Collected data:
----
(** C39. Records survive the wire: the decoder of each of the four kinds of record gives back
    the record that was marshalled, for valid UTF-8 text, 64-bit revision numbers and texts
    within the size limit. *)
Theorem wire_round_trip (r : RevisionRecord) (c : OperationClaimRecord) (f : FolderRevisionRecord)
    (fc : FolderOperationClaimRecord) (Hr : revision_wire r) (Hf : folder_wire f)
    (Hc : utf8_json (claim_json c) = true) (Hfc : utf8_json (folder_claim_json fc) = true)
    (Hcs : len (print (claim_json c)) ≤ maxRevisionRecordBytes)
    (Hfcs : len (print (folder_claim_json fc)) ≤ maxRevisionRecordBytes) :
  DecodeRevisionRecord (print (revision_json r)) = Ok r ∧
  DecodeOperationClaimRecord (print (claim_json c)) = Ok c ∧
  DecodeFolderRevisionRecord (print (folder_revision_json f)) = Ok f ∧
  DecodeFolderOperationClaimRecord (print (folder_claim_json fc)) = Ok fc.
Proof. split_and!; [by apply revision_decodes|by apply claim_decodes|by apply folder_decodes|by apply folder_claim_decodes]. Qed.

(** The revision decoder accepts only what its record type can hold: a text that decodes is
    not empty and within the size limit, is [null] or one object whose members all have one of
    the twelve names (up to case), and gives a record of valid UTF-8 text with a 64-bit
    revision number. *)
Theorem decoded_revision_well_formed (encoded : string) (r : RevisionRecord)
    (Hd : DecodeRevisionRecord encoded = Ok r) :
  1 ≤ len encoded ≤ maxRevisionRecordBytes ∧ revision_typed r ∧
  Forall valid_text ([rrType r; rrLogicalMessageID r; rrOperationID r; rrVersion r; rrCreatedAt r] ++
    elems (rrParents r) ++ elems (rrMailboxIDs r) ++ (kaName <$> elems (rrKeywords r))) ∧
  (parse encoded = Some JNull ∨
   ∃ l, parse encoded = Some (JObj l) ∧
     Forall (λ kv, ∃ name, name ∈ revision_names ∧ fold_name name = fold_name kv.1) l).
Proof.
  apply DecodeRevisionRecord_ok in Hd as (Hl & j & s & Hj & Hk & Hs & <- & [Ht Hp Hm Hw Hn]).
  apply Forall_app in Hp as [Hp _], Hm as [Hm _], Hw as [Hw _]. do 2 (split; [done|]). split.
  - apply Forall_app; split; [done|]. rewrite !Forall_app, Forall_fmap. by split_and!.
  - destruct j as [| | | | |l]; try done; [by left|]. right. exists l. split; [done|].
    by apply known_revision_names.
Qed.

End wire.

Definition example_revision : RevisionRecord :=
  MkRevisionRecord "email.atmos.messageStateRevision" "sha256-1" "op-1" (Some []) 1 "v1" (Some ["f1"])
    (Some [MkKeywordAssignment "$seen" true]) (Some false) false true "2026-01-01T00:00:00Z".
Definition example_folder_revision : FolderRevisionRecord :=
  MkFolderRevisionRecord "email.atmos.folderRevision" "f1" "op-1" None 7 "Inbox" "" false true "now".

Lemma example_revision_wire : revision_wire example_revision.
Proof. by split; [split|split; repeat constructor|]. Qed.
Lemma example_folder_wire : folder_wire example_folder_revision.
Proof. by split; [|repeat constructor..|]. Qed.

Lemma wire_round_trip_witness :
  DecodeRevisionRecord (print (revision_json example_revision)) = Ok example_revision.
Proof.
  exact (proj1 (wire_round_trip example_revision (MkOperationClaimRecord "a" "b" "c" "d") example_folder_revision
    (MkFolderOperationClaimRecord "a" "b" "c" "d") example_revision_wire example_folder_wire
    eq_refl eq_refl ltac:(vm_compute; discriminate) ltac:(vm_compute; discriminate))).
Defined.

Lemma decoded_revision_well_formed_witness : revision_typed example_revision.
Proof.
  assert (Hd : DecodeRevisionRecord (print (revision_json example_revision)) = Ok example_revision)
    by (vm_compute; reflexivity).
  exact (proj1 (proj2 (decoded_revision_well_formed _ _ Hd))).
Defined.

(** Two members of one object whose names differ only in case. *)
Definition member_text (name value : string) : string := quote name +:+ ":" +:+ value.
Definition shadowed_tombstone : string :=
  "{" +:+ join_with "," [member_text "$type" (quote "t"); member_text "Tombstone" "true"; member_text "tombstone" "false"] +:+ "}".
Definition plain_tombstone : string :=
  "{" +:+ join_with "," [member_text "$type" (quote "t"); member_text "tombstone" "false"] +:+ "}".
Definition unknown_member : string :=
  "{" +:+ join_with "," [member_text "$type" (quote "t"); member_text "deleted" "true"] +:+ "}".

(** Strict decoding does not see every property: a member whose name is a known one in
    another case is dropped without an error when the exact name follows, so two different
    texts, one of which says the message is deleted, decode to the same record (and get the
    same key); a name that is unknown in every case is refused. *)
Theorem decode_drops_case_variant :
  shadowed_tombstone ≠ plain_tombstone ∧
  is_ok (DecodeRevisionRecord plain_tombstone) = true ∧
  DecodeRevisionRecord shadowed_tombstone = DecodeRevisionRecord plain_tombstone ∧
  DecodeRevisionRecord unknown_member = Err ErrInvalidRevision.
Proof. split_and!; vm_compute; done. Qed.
----
◆ **WHAT THIS TASK INVOLVES**: Copy out each entry above with no deviation.

◆ **TASK OUTPUT**:
(** C39. Records survive the wire: the decoder of each of the four kinds of record gives back
    the record that was marshalled, for valid UTF-8 text, 64-bit revision numbers and texts
    within the size limit. *)
Theorem wire_round_trip (r : RevisionRecord) (c : OperationClaimRecord) (f : FolderRevisionRecord)
    (fc : FolderOperationClaimRecord) (Hr : revision_wire r) (Hf : folder_wire f)
    (Hc : utf8_json (claim_json c) = true) (Hfc : utf8_json (folder_claim_json fc) = true)
    (Hcs : len (print (claim_json c)) ≤ maxRevisionRecordBytes)
    (Hfcs : len (print (folder_claim_json fc)) ≤ maxRevisionRecordBytes) :
  DecodeRevisionRecord (print (revision_json r)) = Ok r ∧
  DecodeOperationClaimRecord (print (claim_json c)) = Ok c ∧
  DecodeFolderRevisionRecord (print (folder_revision_json f)) = Ok f ∧
  DecodeFolderOperationClaimRecord (print (folder_claim_json fc)) = Ok fc.
Proof. split_and!; [by apply revision_decodes|by apply claim_decodes|by apply folder_decodes|by apply folder_claim_decodes]. Qed.

(** The revision decoder accepts only what its record type can hold: a text that decodes is
    not empty and within the size limit, is [null] or one object whose members all have one of
    the twelve names (up to case), and gives a record of valid UTF-8 text with a 64-bit
    revision number. *)
Theorem decoded_revision_well_formed (encoded : string) (r : RevisionRecord)
    (Hd : DecodeRevisionRecord encoded = Ok r) :
  1 ≤ len encoded ≤ maxRevisionRecordBytes ∧ revision_typed r ∧
  Forall valid_text ([rrType r; rrLogicalMessageID r; rrOperationID r; rrVersion r; rrCreatedAt r] ++
    elems (rrParents r) ++ elems (rrMailboxIDs r) ++ (kaName <$> elems (rrKeywords r))) ∧
  (parse encoded = Some JNull ∨
   ∃ l, parse encoded = Some (JObj l) ∧
     Forall (λ kv, ∃ name, name ∈ revision_names ∧ fold_name name = fold_name kv.1) l).
Proof.
  apply DecodeRevisionRecord_ok in Hd as (Hl & j & s & Hj & Hk & Hs & <- & [Ht Hp Hm Hw Hn]).
  apply Forall_app in Hp as [Hp _], Hm as [Hm _], Hw as [Hw _]. do 2 (split; [done|]). split.
  - apply Forall_app; split; [done|]. rewrite !Forall_app, Forall_fmap. by split_and!.
  - destruct j as [| | | | |l]; try done; [by left|]. right. exists l. split; [done|].
    by apply known_revision_names.
Qed.

End wire.

Definition example_revision : RevisionRecord :=
  MkRevisionRecord "email.atmos.messageStateRevision" "sha256-1" "op-1" (Some []) 1 "v1" (Some ["f1"])
    (Some [MkKeywordAssignment "$seen" true]) (Some false) false true "2026-01-01T00:00:00Z".
Definition example_folder_revision : FolderRevisionRecord :=
  MkFolderRevisionRecord "email.atmos.folderRevision" "f1" "op-1" None 7 "Inbox" "" false true "now".

Lemma example_revision_wire : revision_wire example_revision.
Proof. by split; [split|split; repeat constructor|]. Qed.
Lemma example_folder_wire : folder_wire example_folder_revision.
Proof. by split; [|repeat constructor..|]. Qed.

Lemma wire_round_trip_witness :
  DecodeRevisionRecord (print (revision_json example_revision)) = Ok example_revision.
Proof.
  exact (proj1 (wire_round_trip example_revision (MkOperationClaimRecord "a" "b" "c" "d") example_folder_revision
    (MkFolderOperationClaimRecord "a" "b" "c" "d") example_revision_wire example_folder_wire
    eq_refl eq_refl ltac:(vm_compute; discriminate) ltac:(vm_compute; discriminate))).
Defined.

Lemma decoded_revision_well_formed_witness : revision_typed example_revision.
Proof.
  assert (Hd : DecodeRevisionRecord (print (revision_json example_revision)) = Ok example_revision)
    by (vm_compute; reflexivity).
  exact (proj1 (proj2 (decoded_revision_well_formed _ _ Hd))).
Defined.

(** Two members of one object whose names differ only in case. *)
Definition member_text (name value : string) : string := quote name +:+ ":" +:+ value.
Definition shadowed_tombstone : string :=
  "{" +:+ join_with "," [member_text "$type" (quote "t"); member_text "Tombstone" "true"; member_text "tombstone" "false"] +:+ "}".
Definition plain_tombstone : string :=
  "{" +:+ join_with "," [member_text "$type" (quote "t"); member_text "tombstone" "false"] +:+ "}".
Definition unknown_member : string :=
  "{" +:+ join_with "," [member_text "$type" (quote "t"); member_text "deleted" "true"] +:+ "}".

(** Strict decoding does not see every property: a member whose name is a known one in
    another case is dropped without an error when the exact name follows, so two different
    texts, one of which says the message is deleted, decode to the same record (and get the
    same key); a name that is unknown in every case is refused. *)
Theorem decode_drops_case_variant :
  shadowed_tombstone ≠ plain_tombstone ∧
  is_ok (DecodeRevisionRecord plain_tombstone) = true ∧
  DecodeRevisionRecord shadowed_tombstone = DecodeRevisionRecord plain_tombstone ∧
  DecodeRevisionRecord unknown_member = Err ErrInvalidRevision.
Proof. split_and!; vm_compute; done. Qed.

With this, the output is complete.